[英]How to measure instruction execution time (with Clock Cycle Unit) instead of second in C++?
My question is I'm not sure if my function calcClock() is correct and I'm not sure if the function name is correct too, and "What is the exact Formula for measuring the execution time with Clock Cycle Unit?".我的问题是我不确定我的 function calcClock() 是否正确,我不确定 function 名称是否也正确,以及“使用时钟周期单元测量执行时间的确切公式是什么?”。 I was reading http://www0.cs.ucl.ac.uk/teaching/B261/Slides/lecture2/tsld015.htm but I don't understand, because it doesn't have an example and difficult to be understood.
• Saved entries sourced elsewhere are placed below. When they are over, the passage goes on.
Lemma type_char_spec ch c :
  line_con c -> exists c', addch ch c = Some c' /\ edited (type_char (tm c) ch) c c'.
Proof.
  intros Hc. unfold type_char. destruct (decide (reading (tm c) = 0)) as [Hr|Hr].
  - exists c. split; [by apply addch_idle|by apply edited_id].
  - destruct (addch_spec ch c Hc Hr) as (c' & E & Ed). exists c'. split; [done|].
    exact Ed.
Qed.

Lemma run_after_any b a : run_after any b a = (reverse a ++ b, []).
Proof.
  revert b. induction a as [|ch a IH]; intros b; simpl; [done|].
  rewrite IH, reverse_cons, <- app_assoc. done.
Qed.

(** A character typed in canonical mode goes to the end of the line. *)
Lemma canon_char_spec ch c :
  line_con c ->
  exists c', addch ch (on_tm (fun t => set_curpos (term_buf_count t) t) c) = Some c' /\
    edited (fun e => type_char (tm c) ch (ed_end e)) c c'.
Proof.
  intros Hc. pose proof Hc as [Hc0 Hl]. pose proof Hl as [Hb Hn Hp].
  set (c1 := on_tm _ c).
  assert (Ed : edited ed_end c c1).
  { apply (edited_move _ (term_buf_count (tm c))); [done|lia| |done|].
    - destruct (ed_of (tm c)) as [b a] eqn:E. simpl. rewrite run_after_any.
      unfold ed_of in *. simpl in *. injection E as <- <-.
      rewrite drop_ge by (rewrite length_take; lia). f_equal.
      rewrite <- reverse_app. f_equal. unfold TERM_BUF_SIZE in *.
      rewrite <- (take_drop (Z.to_nat (term_curpos (tm c))) (take (Z.to_nat (term_buf_count (tm c))) (term_buf (tm c)))) at 1.
      by rewrite take_take, Nat.min_l by lia.
    - destruct Hc0 as [_ [? ? ?]]. by split. }
  destruct (type_char_spec ch c1) as (c' & E & Ed2); [by eapply edited_line_con|].
  exists c'. split; [done|]. exact (edited_trans _ _ _ _ _ Ed Ed2).
Qed.

Lemma edit_handled s i t f g :
  twf s -> 0 <= i < TERM_NUM -> arr_get (terms s) i = Some t ->
  (line_con (con_at s i t) -> exists c', f (con_at s i t) = Some c' /\ edited g (con_at s i t) c') ->
  exists s', on_term i f s = Some s' /\ handled s s' i t g (term_read_done t) /\ apart s s' i.
Proof.
  intros Hs Hi Et Hf.
  destruct (on_term_edit s i t f g Hs Hi Et) as (s' & t' & E & W & A & G & Ee & b & n & p & x & y & Etm).
  { apply Hf, con_at_line; [done|by apply (ts_term s Hs)]. }
  exists s'. split; [done|]. split; [|done]. split; [done|]. exists t'. subst t'.
  do 4 (split; [done|]). by eapply apart_mild.
Qed.

Lemma read_done_wf v cur i t : term_wf cur i t -> term_wf cur i (set_read_done v t).
Proof. intros [[? ? ?] [? ? ? ? ?] ? ? ? ? ?]. split; [by split|by split|done..]. Qed.

Lemma interrupt_spec s t p :
  twf s -> cur_term s = cur_term_ind s -> arr_get (terms s) (cur_term_ind s) = Some t ->
  pcbs s !! TASK_KSTACK_TOP (cur_pid t) = Some p ->
  exists s', key_interrupt s = Some s' /\
    handled s s' (cur_term_ind s) t (fun e => e) (term_read_done t) /\ cur_term_ind s' = cur_term_ind s /\
    pcbs s' = <[TASK_KSTACK_TOP (cur_pid t) := raise_signal SIG_KB_INT p]> (pcbs s).
Proof.
  intros Hs Hc Et Hp. unfold key_interrupt. rewrite Hc.
  destruct (on_term_edit s (cur_term_ind s) t (fun c => '(_, c') ← puts [94; 67; 0] 0 c; Some c') (fun e => e))
    as (s1 & t1 & E & W & A & G & Ee & b & n & q & x & y & Etm); [done|apply Hs|done| |].
  { pose proof (con_at_line s _ t Hs (ts_term s Hs _ _ Et)) as Hl. pose proof Hl as [Hc0 _].
    destruct (puts_spec [94; 67; 0] 0 [94; 67] (con_at s (cur_term_ind s) t)) as (c' & -> & D & Hc' & _); [|done|done|].
    - split; [|done]. intros [|[|k]] ch; intros [= <-]; by vm_compute.
    - eexists. split; [reflexivity|]. eapply edited_draws; [by apply edited_id|done|done]. }
  assert (Epid : cur_pid t1 = cur_pid t) by by rewrite Etm.
  pose proof (apart_mild _ _ _ _ _ A (ts_cur s Hs) Et G Epid) as (F1 & M1 & _).
  destruct A as [_ _ _ Ai Ap]. rewrite E, bind_ret, Ai, G, bind_ret. cbv zeta. rewrite Ap. rewrite Epid, Hp, bind_ret.
  eexists. split; [done|]. split_and!; [|by rewrite <- Ai|done].
  split; [by destruct W as [? ? ? ?]; split|]. exists t1. split; [done|]. split; [done|].
  split; [by rewrite Etm|]. split; [by rewrite Etm|]. split; [exact F1|]. split; [exact M1|]. cbn [pcbs set_pcbs]. intros a.
  destruct (decide (a = TASK_KSTACK_TOP (cur_pid t))) as [->|].
  - right. rewrite lookup_insert_eq. by eexists _, _.
  - left. by rewrite lookup_insert_ne.
Qed.

Lemma ctrl_key_spec s t k :
  twf s -> cur_term s = cur_term_ind s -> arr_get (terms s) (cur_term_ind s) = Some t ->
  is_Some (pcbs s !! TASK_KSTACK_TOP (cur_pid t)) ->
  exists s', ctrl_key k s = Some s' /\
    handled s s' (cur_term_ind s) t (ctrl_edit k) (if decide (k = 109) then 1 else term_read_done t) /\
    cur_term_ind s' = cur_term_ind s.
Proof.
  intros Hs Hc Et [p Hp]. pose proof (ts_cur s Hs) as Hi. set (i := cur_term_ind s) in *.
  assert (Hedit : forall f g, (forall c, line_con c -> exists c', f c = Some c' /\ edited g c c') ->
    k <> 109 -> (forall e, ctrl_edit k e = g e) ->
    exists s', on_term i f s = Some s' /\
      handled s s' i t (ctrl_edit k) (if decide (k = 109) then 1 else term_read_done t) /\ cur_term_ind s' = i).
  { intros f g Hf Hk Hg. destruct (edit_handled s i t f g Hs Hi Et) as (s' & E & (W & t' & G & Ee & R) & [_ _ _ Ai _]).
    { apply Hf. }
    exists s'. split; [done|]. split; [|done]. split; [done|]. exists t'. split; [done|].
    rewrite decide_False by done. split; [by rewrite Hg|done]. }
  unfold ctrl_key. cbv zeta. rewrite Hc. fold i.
  repeat match goal with
    | |- context [if decide (k = ?n) then _ else _] =>
        lazymatch n with 109 => fail | _ => idtac end;
        destruct (decide (k = n)) as [Hk|?]
    end.
  - apply (Hedit _ (fun e => e)); [intros c Hl; eexists; split; [done|by apply key_clear_spec]|lia|by subst].
  - apply (Hedit _ ed_left); [intros c Hl; eexists; split; [done|by apply key_left_spec]|lia|by subst].
  - apply (Hedit _ ed_right); [intros c Hl; eexists; split; [done|by apply key_right_spec]|lia|by subst].
  - apply (Hedit _ ed_home); [apply key_home_spec|lia|by subst].
  - apply (Hedit _ ed_end); [apply key_end_spec|lia|by subst].
  - apply (Hedit _ ed_kill_word); [apply key_kill_word_spec|lia|by subst].
  - apply (Hedit _ ed_kill_line); [apply key_kill_line_spec|lia|by subst].
  - apply (Hedit _ ed_backspace); [apply delch_spec|lia|by subst].
  - destruct (interrupt_spec s t p Hs Hc Et Hp) as (s' & E & H & Hi' & _).
    exists s'. rewrite decide_False by lia. split; [done|]. split; [by subst k|done].
  - assert (Hid : forall e, ctrl_edit k e = e).
    { intros e. unfold ctrl_edit. by rewrite !decide_False by done. }
    case_decide.
    + destruct (on_term_flag s i t (set_read_done 1) Hs Hi Et) as (s' & E & W & A & G).
      { apply read_done_wf. }
      pose proof (ap_ind _ _ _ A) as Ai.
      exists s'. split; [done|]. split; [|done]. split; [done|]. exists (set_read_done 1 t).
      split; [done|]. split; [by rewrite Hid|]. do 2 (split; [done|]).
      by apply (apart_mild s s' i t (set_read_done 1 t) A Hi Et G).
    + exists s. split; [done|]. split; [|done]. split; [done|]. exists t. split; [done|]. rewrite Hid.
      do 3 (split; [done|]). apply mild_refl.
Qed.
我正在阅读http://www0.cs.ucl.ac.uk/teaching/B261/Slides/lecture2/tsld015.htm但我不明白,因为它没有示例且难以理解。
The reason I ask such question is I will measure many functions execution time such as _multiply() and once the measurements are placed, they must not be changed anymore.我问这样的问题的原因是我将测量许多函数的执行时间,例如 _multiply() 并且一旦放置测量值,它们就不能再更改了。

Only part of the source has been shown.